Haliva also described a plan formulated after the 2014 Gaza war to dismantle Hamas, but “no one imagined implementing it.”

“Listen, you don’t understand that there are much deeper things here. The Israeli-Palestinian conflict is at the heart of the matter, because Hamas is good for Israel — that’s [Finance Minster Bezalel] Smotrich’s argument,” he said, saying that the far-right minister wants to dismantle the Palestinian Authority and let Hamas take control in the West Bank, as it did in Gaza after Israel withdrew two decades ago.

“Why? Because if the entire Palestinian arena is destabilized and crazy, it is impossible to negotiate with,” he said. “Then there will be no agreement.”

“Who made the decision to differentiate between Gaza and the West Bank? The prime minister!” he declared, placing blame on the rise of Hamas in Gaza on Prime Minister Benjamin Netanyahu.

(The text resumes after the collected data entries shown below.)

(** ** Loops over symbols *)
Section Rows.
Context (bw : Z) (Hbw : 0 < bw).
Definition sized (b : bitset) : Prop := bs_ok SLOT_RBS_CAPACITY b /\ bs_size b = 14 * bw.
Lemma row_range b i cs ce : sized b -> 0 <= i < 14 -> 0 <= cs <= ce -> ce <= bw -> 0 <= cs + i * bw <= ce + i * bw /\ ce + i * bw <= bs_size b.
Proof using Hbw. intros [_ Hs] Hi Hc He. rewrite Hs. nia. Qed.
Lemma fill_symbols_spec cs ce n : forall i b, sized b -> 0 <= i -> i + Z.of_nat n <= 14 -> 0 <= cs <= ce -> ce <= bw ->
  exists b', fill_symbols n i bw (Interval cs ce) b = Some b' /\ sized b' /\
    forall s k, 0 <= s < 14 -> 0 <= k < bw -> bits true b' !! Z.to_nat (s * bw + k) = if bool_decide (i <= s < i + Z.of_nat n /\ cs <= k < ce) then Some true else bits true b !! Z.to_nat (s * bw + k).
Proof using Hbw.
  induction n as [|n IH]; intros i b Hb Hi Hn Hc He; cbn [fill_symbols].
  - exists b. split; [done|]. split; [done|]. intros s k Hs Hk. by rewrite bool_decide_false by lia.
  - cbn [iv_start iv_stop]. destruct (row_range b i cs ce Hb ltac:(lia) Hc He) as [Hr1 Hr2]. destruct (spec_fill SLOT_RBS_CAPACITY true b (proj1 Hb) (cs + i * bw) (ce + i * bw) true Hr1 Hr2) as (b1 & -> & Hok1 & Hb1).
    assert (sized b1) as Hs1 by (split; [done|]; pose proof (spec_length _ true b1 Hok1) as E; rewrite Hb1, length_imap, bits_length in E; destruct Hb as [Hbo Hbs]; pose proof (bso_size _ _ Hbo); lia).
    destruct (IH (i + 1) b1 Hs1 ltac:(lia) ltac:(lia) Hc He) as (b' & -> & Hs' & Hb'). exists b'. split; [done|]. split; [done|]. intros s k Hs Hk. rewrite Hb' by done. rewrite Hb1, list_lookup_imap.
    assert (exists x, bits true b !! Z.to_nat (s * bw + k) = Some x) as [x Hx] by (apply lookup_lt_is_Some_2; rewrite bits_length; destruct Hb as [_ Hbs]; rewrite Hbs; nia). rewrite Hx. cbn [fmap option_fmap option_map]. rewrite Z2Nat.id by nia.
    assert ((cs + i * bw <=? s * bw + k) && (s * bw + k <? ce + i * bw) = bool_decide (s = i /\ cs <= k < ce)) as -> by (apply eq_true_iff_eq; rewrite andb_true_iff, Z.leb_le, Z.ltb_lt, bool_decide_eq_true; by apply cell_in_row).
    repeat case_bool_decide; (done || lia).
Qed.
Lemma any_symbol_spec cs ce n : forall i b, sized b -> 0 <= i -> i + Z.of_nat n <= 14 -> 0 <= cs <= ce -> ce <= bw ->
  exists r, any_symbol n i bw (Interval cs ce) b = Some r /\ (r = true <-> exists s k, i <= s < i + Z.of_nat n /\ cs <= k < ce /\ bits true b !! Z.to_nat (s * bw + k) = Some true).
Proof using Hbw.
  induction n as [|n IH]; intros i b Hb Hi Hn Hc He; cbn [any_symbol]; [exists false; split; [done|]; split; [done|]; intros (s & k & Hs & _); lia|].
  cbn [iv_start iv_stop]. destruct (row_range b i cs ce Hb ltac:(lia) Hc He) as [Hr1 Hr2]. destruct (spec_any SLOT_RBS_CAPACITY true b (proj1 Hb) (cs + i * bw) (ce + i * bw) Hr1 Hr2) as (r & -> & Hr). destruct (IH (i + 1) b Hb ltac:(lia) ltac:(lia) Hc He) as (r' & -> & Hr').
  assert (r = true <-> exists k, cs <= k < ce /\ bits true b !! Z.to_nat (i * bw + k) = Some true) as Hrow.
  { rewrite Hr. split; [intros (p & Hp & Hl); exists (Z.of_nat p - i * bw); split; [lia|]; replace (Z.to_nat _) with p by lia; done|]. intros (k & Hk & Hl). exists (Z.to_nat (i * bw + k)). split; [nia|done]. }
  destruct r.
  - exists true. split; [done|]. split; [|done]. intros _. destruct (proj1 Hrow eq_refl) as (k & Hk & Hl). exists i, k. split; [lia|done].
  - exists r'. split; [done|]. rewrite Hr'. split; intros (s & k & Hs & Hk & Hl); [exists s, k; split; [lia|done]|]. exists s, k. split; [|done]. destruct (decide (s = i)) as [->|]; [|lia]. discriminate (proj2 Hrow ltac:(by exists k)).
Qed.
Lemma all_symbols_spec cs ce n : forall i b, sized b -> 0 <= i -> i + Z.of_nat n <= 14 -> 0 <= cs <= ce -> ce <= bw ->
  exists r, all_symbols n i bw (Interval cs ce) b = Some r /\ (r = true <-> forall s k, i <= s < i + Z.of_nat n -> cs <= k < ce -> bits true b !! Z.to_nat (s * bw + k) = Some true).
Proof using Hbw.
  induction n as [|n IH]; intros i b Hb Hi Hn Hc He; cbn [all_symbols]; [exists true; split; [done|]; split; [intros _ s k Hs; lia|done]|].
  cbn [iv_start iv_stop]. destruct (row_range b i cs ce Hb ltac:(lia) Hc He) as [Hr1 Hr2]. destruct (spec_all SLOT_RBS_CAPACITY true b (proj1 Hb) (cs + i * bw) (ce + i * bw) Hr1 Hr2) as (r & -> & Hr). destruct (IH (i + 1) b Hb ltac:(lia) ltac:(lia) Hc He) as (r' & -> & Hr').
  assert (r = true <-> forall k, cs <= k < ce -> bits true b !! Z.to_nat (i * bw + k) = Some true) as Hrow.
  { rewrite Hr. split.
    - intros Hall k Hk. destruct (lookup_lt_is_Some_2 (bits true b) (Z.to_nat (i * bw + k))) as [x Hx]; [rewrite bits_length; destruct Hb as [_ Hbs]; rewrite Hbs; nia|]. rewrite Hx. f_equal. apply (Hall (Z.to_nat (i * bw + k)) x ltac:(nia) Hx).
    - intros Hall p x Hp Hl. specialize (Hall (Z.of_nat p - i * bw) ltac:(lia)). replace (Z.to_nat _) with p in Hall by lia. congruence. }
  destruct r; cbn [negb].
  - exists r'. split; [done|]. rewrite Hr'. split; intros Hall s k Hs Hk; [|apply Hall; (lia || done)]. destruct (decide (s = i)) as [->|]; [by apply Hrow|apply Hall; [lia|done]].
  - exists false. split; [done|]. split; [done|]. intros Hall. apply Hrow. intros k Hk. apply Hall; [lia|done].
Qed.
End Rows.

“Why does he want Hamas, a terrorist organization, to take over from the PA?” Haliva asked. “He wants Hamas, which is much worse than the PA. Why does he want Hamas? Because the PA has international status.”

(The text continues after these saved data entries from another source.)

(* ================================================================= *)
(** ** The exchange-candle provider: its edges *)

(** The exchange provider only asks the exchange: up to three requests,
    no file, no output. *)
Lemma get_binance_momentum_frame asset lookback w :
  exists n secs,
    snd (get_binance_momentum asset lookback w)
    = after_requests (BinanceKlines (default "BTCUSDT" (ASSET_SYMBOLS !! asset)) lookback)
        n secs w
    /\ (1 <= n <= 3)%nat /\ 0 <= secs <= 3.
Proof.
  unfold get_binance_momentum, bind at 1.
  destruct (api_request_effects
              (BinanceKlines (default "BTCUSDT" (ASSET_SYMBOLS !! asset)) lookback) w)
    as (res & n & secs & -> & Hn & Hs).
  exists n, secs. split; [| auto].
  unfold bind, lift, ret.
  destruct (py_in "error" res) as [err |]; [| reflexivity].
  destruct res; try reflexivity.
  destruct (err || _); [reflexivity |].
  now destruct (binance_signal l).
Qed.

Lemma binance_signal_shape cs s :
  binance_signal cs = Ret s ->
  signal_direction s = (if Qltb 0 (momentum_pct s) then Up else Down)
  /\ exists q, price_now s = PFloat q.
Proof.
  unfold binance_signal. intros H.
  repeat (apply obind_ret_inv in H as (? & ? & H)).
  injection H as <-. cbn. eauto.
Qed.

“Hamas is an organization that you can fight freely, it has no international justification, it has no legitimacy, you can fight it with a sword,” he said.

Palestinian members of Izz ad-Din al-Qassam Brigades, the armed wing of the Hamas terror group in Gaza City, September 21, 2022. (Attia Muhammed/Flash90)

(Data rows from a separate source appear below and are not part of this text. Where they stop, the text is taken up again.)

(** A greedy run whose continuation accepts whatever is left takes the
    longest prefix inside the set. *)
Lemma plus_cls_longest {R} p s cap (k : @cont R) x :
  (forall s' cap', k s' cap' <> None) ->
  bt (Plus (Cls p)) s cap k = Some x ->
  exists u v,
    s = u ++ v /\ u <> [] /\ forallb p u = true /\ stops p v /\
    k v cap = Some x.
Proof.
  intros K H. destruct (span p s) as (u & v & -> & U & V).
  destruct u as [|c u].
  - exfalso. simpl in H. destruct v as [|d v]; [discriminate|].
    simpl in V. rewrite V in H. discriminate.
  - destruct (k v cap) as [y|] eqn:Kv; [|destruct (K v cap Kv)].
    exists (c :: u), v. repeat split; try assumption; [discriminate|].
    rewrite <- H, Kv. symmetry.
    apply (plus_cls_pick p k cap (c :: u) [] v y); try assumption;
      try reflexivity; [discriminate|].
    intros w1 w2 E N. destruct w1; [congruence | discriminate].
Qed.

Lemma position_phrase_matches x : matches POSITION_RE x <-> position_phrase x.
Proof.
  change POSITION_RE with
    (Cat POSITION_INTRO (Cat (Plus (Cls Text.is_space)) (Grp (Plus (Cls not_newline))))).
  unfold position_phrase. split.
  - intros H. apply matches_cat_inv in H as (a & s1 & -> & Ha & H).
    apply matches_cat_inv in H as (b & g & -> & Hb & Hg).
    apply matches_grp, matches_plus_cls in Hg as [Ng Hg].
    apply matches_position_intro in Ha. apply NameFacts.matches_blank in Hb.
    exists a, b, g. repeat split; solve [assumption | apply Hb].
  - intros (a & b & g & -> & Ha & Hb & Ng & Hg).
    apply MCat; [apply matches_position_intro, Ha|].
    apply MCat; [apply NameFacts.matches_blank, Hb|].
    constructor. apply matches_plus_cls. split; assumption.
Qed.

In the final part of the recordings, Haliva was asked if he thinks he will be forgiven for his role in the failures that allowed the October 7 attack to take place.

“Will they forgive me for October 7? What does it matter?” he responded.
“I failed, thank you very much, goodbye. I understand that.”

The military and political leadership needs “to provide protection for its citizens and failed, and everyone who held positions needs to go home and clear the stage,” he said.

“This is the ABC of responsibility,” he said, alluding to Netanyahu’s refusal to accept responsibility and resign, saying he “decided to strengthen Hamas for his own reasons.”

“I didn’t bring Qatari money [to Hamas],” he said, referring to the policy of transferring Qatari funds to Hamas that was in place for years before the attacks.

“He let Hezbollah grow and let Hamas grow,” Haliva went on. “He knew that the prisoner problem was simmering, he saw that the Temple Mount was burning, he saw that there were waves of terror, everything was known.”

Prime Minister Benjamin Netanyahu attends a debate at the plenum hall of the Knesset in Jerusalem, on June 24, 2024 (Chaim Goldberg/Flash90)

“He decided not to go to war and that’s fine, it’s a legitimate decision,” Haliva said, adding that “when it fails the test of results — there’s a price for it.”

After the recordings were aired, Haliva issued a statement that said “the October 7 disaster occurred on my watch.”

“Therefore,” he said, “I bear ultimate responsibility for what happened.”

“The leaked recordings were published from things said in a closed forum, and I can only regret that,” he added, saying that they were “fragments of partial things, which  cannot reflect the full picture — certainly when it comes to complex, detailed issues, most of which are highly classified.”

Haliva also called for a state commission of inquiry into the October 7 failures, saying it is “the only body authorized and obligated to investigate what happened. Only such an investigation can draw the necessary conclusions so that such a disaster does not happen again.”

The government has pushed back against establishing a state commission of inquiry, initially arguing that doing so amid an ongoing war would distract the military and be divisive, but it has since shifted to arguing that such a committee would be slanted against the government, since its members are appointed by the president of the Supreme Court.